He walked and walked until he thought he must have gone fully a hundred and seventeen miles, and yet there was no sign of a town, while it had grown as dark as it well could be on a moonlight night.
He sat down by the side of the road to rest, but he heard so many strange noises, and fancied he saw so many horrible things, that he was forced to go on again, although his legs were so tired it seemed as if they would drop from his body, and his feet were very sore.
There was one thing he could do, which was to cry, and he set about that work with more real energy than he had ever set about anything before.
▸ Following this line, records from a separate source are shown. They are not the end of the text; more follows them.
Section OneEncoder.
Context {V : Type} `{PyValue V} (env : Env V).

Lemma _finalize_one_encoder (self : Recorder) (w : World) :
  single_encoder self w →
  ∃ self' w',
    _finalize env self w = (Ok (), self', w')
    ∧ single_encoder self' w' ∧ proc self' = None
    ∧ playback_status self' = playback_status self.
Proof.
  intros Hse.
  destruct (_finalize_summary env self w)
    as (self' & w' & Hrun & _ & Hst & _ & Hproc & _ & _ & Hch & _).
  exists self', w'. split; [done|]. split; [|done].
  by eapply single_encoder_stop.
Qed.

Lemma idle_unless_playing_idle (self : Recorder) :
  proc self = None → idle_unless_playing self.
Proof. intros Hp [? Hsome]. congruence. Qed.

Lemma idle_unless_playing_status (self : Recorder) (s : string) :
  playback_status self = Some s → s ≠ "Paused" → s ≠ "Stopped" →
  idle_unless_playing self.
Proof. intros ? ? ? _. by exists s. Qed.

Lemma _start_one_encoder (md : Metadata) (self : Recorder) (w : World) :
  single_encoder self w → proc self = None →
  playback_status self = Some "Playing" →
  well_supervised (_start env md self w).1.2 (_start env md self w).2.
Proof.
  intros Hse Hnone Hplaying.
  destruct (_start_summary env md self w)
    as [(_ & _ & _ & w' & -> & Hch & _)
       | [(p & now & w' & -> & _ & _ & Hch & _)
         | (w' & -> & Hch & _)]]; cbn.
  - split; [by eapply single_encoder_frame | by apply idle_unless_playing_idle].
  - split; [by eapply single_encoder_spawn|].
    by eapply idle_unless_playing_status.
  - split; [by eapply single_encoder_frame | by apply idle_unless_playing_idle].
Qed.

Lemma _ensure_started_one_encoder : keeps well_supervised (_ensure_started env).
Proof.
  intros self w [Hse Hidle]. unfold _ensure_started. mrun.
  destruct (bool_decide (playback_status self = Some "Playing")) eqn:Hplaying;
    cbn [negb orb]; [|done].
  destruct (bool_decide (is_Some (proc self))) eqn:Hproc; [done|].
  apply bool_decide_eq_true in Hplaying. apply bool_decide_eq_false in Hproc.
  assert (proc self = None) as Hnone.
  { destruct (proc self); [|done]. by destruct Hproc. }
  destruct (has_title (pending self)) eqn:Htitle; mrun.
  - destruct (pending self) as [md|]; [|done]. cbn in Htitle. rewrite Htitle.
    by apply _start_one_encoder.
  - rewrite get_metadata_run.
    destruct (normalize (player_metadata env (tick w))) as [md|e]; mrun.
    + destruct (Py.truthy (title md)).
      * by apply _start_one_encoder.
      * cbn. split; [by eapply single_encoder_frame|done].
    + cbn. split; [by eapply single_encoder_frame|done].
Qed.

Lemma on_properties_changed_one_encoder interface changed invalidated :
  keeps well_supervised (on_properties_changed env interface changed invalidated).
Proof.
  unfold on_properties_changed.
  destruct (negb (bool_decide (interface = "org.mpris.MediaPlayer2.Player")));
    [by apply keeps_ret|].
  apply keeps_bind; [|intros _].
  - destruct (changed !! "PlaybackStatus") as [v|]; [|by apply keeps_ret].
    intros self w [Hse Hidle]. mrun.
    set (s1 := set_playback_status (Some (py_str v)) self).
    assert (single_encoder s1 w) as Hse1 by by eapply single_encoder_frame.
    case_bool_decide as Hstop.
    + destruct (_finalize_one_encoder s1 w Hse1) as (s2 & w2 & -> & ? & ? & _).
      cbn. split; [done | by apply idle_unless_playing_idle].
    + case_bool_decide as Hplay.
      * apply _ensure_started_one_encoder. split; [done|].
        apply (idle_unless_playing_status s1 (py_str v)); [done|..];
          by rewrite Hplay.
      * cbn. split; [done|].
        apply (idle_unless_playing_status s1 (py_str v)); [done|..];
          intros Heq; apply Hstop; rewrite Heq; set_solver.
  - destruct (changed !! "Metadata") as [v|]; [|by apply keeps_ret].
    intros self w [Hse Hidle]. mrun. rewrite get_metadata_run.
    destruct (normalize (player_metadata env (tick w))) as [md|e]; mrun;
      [|cbn; split; [by eapply single_encoder_frame | done]].
    set (s1 := set_pending (Some md) self).
    set (w1 := set_tick (S (tick w)) w).
    assert (well_supervised s1 w1) as HG1.
    { split; [by eapply single_encoder_frame | done]. }
    destruct (bool_decide (playback_status s1 = Some "Playing")) eqn:Hplaying;
      cbn [negb]; [|done].
    apply bool_decide_eq_true in Hplaying.
    destruct (bool_decide (is_Some (proc s1))); cbn [negb];
      [|by apply _ensure_started_one_encoder].
    destruct (Py.truthy (trackid md)
              && negb (bool_decide (Some (trackid md) = current_track_id s1)));
      [|done].
    mrun. destruct (_finalize_one_encoder s1 w1 (proj1 HG1))
      as (s2 & w2 & -> & Hse2 & Hnone & Hst).
    apply _start_one_encoder; [done..|]. by rewrite Hst.
Qed.

Lemma startup_well_supervised (cfg : Config) (w : World) :
  (∀ c, c ∈ children w → state c ≠ Running) →
  well_supervised (startup env cfg w).1.2 (startup env cfg w).2.
Proof.
  intros Hquiet.
  set (J := λ (self : Recorder) (w : World),
              single_encoder self w ∧ proc self = None).
  assert (∀ self w, J self w → well_supervised self w) as HJ.
  { intros self1 w1 [? ?]. split; [done | by apply idle_unless_playing_idle]. }
  assert (∀ self w w', files w' = files w → children w' = children w →
            index_file w' = index_file w → J self w → J self w') as Hframe.
  { intros self1 w1 w2 _ Hch _ [? ?]. split; [|done].
    by eapply single_encoder_frame. }
  assert (keeps J (__init__ env)) as Hinit.
  { framed_walk Hframe fail ltac:(by intros ? ? ?). }
  assert (J (new_Recorder cfg) w) as Hnew.
  { split; [|done]. intros i c Hi Hc.
    apply list_elem_of_lookup_2 in Hi. by destruct (Hquiet c Hi). }
  unfold startup. unfold mbind, M_bind.
  specialize (Hinit _ _ Hnew).
  destruct (__init__ env (new_Recorder cfg) w) as [[[[]|e] s1] w1]; cbn in Hinit;
    [|cbn; by apply HJ].
  unfold prime, get_playback_status, props_Get_PlaybackStatus, ask. mrun.
  rewrite get_metadata_run. cbn [tick set_tick]. mrun.
  destruct (normalize (player_metadata env (S (tick w1)))) as [md|e]; mrun.
  - set (s2 := set_pending _ _). set (w2 := set_tick _ _).
    assert (well_supervised s2 w2) as HG.
    { apply HJ. destruct Hinit. split; [|done]. by eapply single_encoder_frame. }
    case_bool_decide; [by apply _ensure_started_one_encoder | done].
  - cbn. apply HJ. destruct Hinit. split; [|done].
    by eapply single_encoder_frame.
Qed.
He roared so that the woods fairly rang with the echoes, and the night birds peered out very carefully to see what the matter was. But all his crying did not take him one inch nearer home, and the sound of his own voice actually frightened him.
After he had walked what ought to have been another hundred miles, and thought he should surely die from fatigue, he heard sounds in the rear which caused his heart to stand almost still, while he expected every moment to be killed and scalped.
No such fearful fate awaited him, however, for the horrible noise he heard was simply the driver of an ox-team singing to cheer himself on his journey.
It was singular how sweet that music sounded after Andrew knew what it was, and he ran back to meet the team rather than wait for it to come to him.
The oxen and the man were going directly past his home, though it would, of course, be some time before they reached there, and the boy who went for cat-fish rather than chop wood was to be allowed to ride over all level places in the road, and down hill. Up hill he must walk, for the load was heavy, and the patient oxen had about all they could draw without him.
If the driver of that team was to be believed, Andrew Jackson had walked about four miles; but the boy felt certain that either the man was mistaken or was wickedly concealing the truth.
The journey was not ended until noon of the next day, and it surely seemed as if it had been all up hill, so often was Andrew called upon to get down and walk.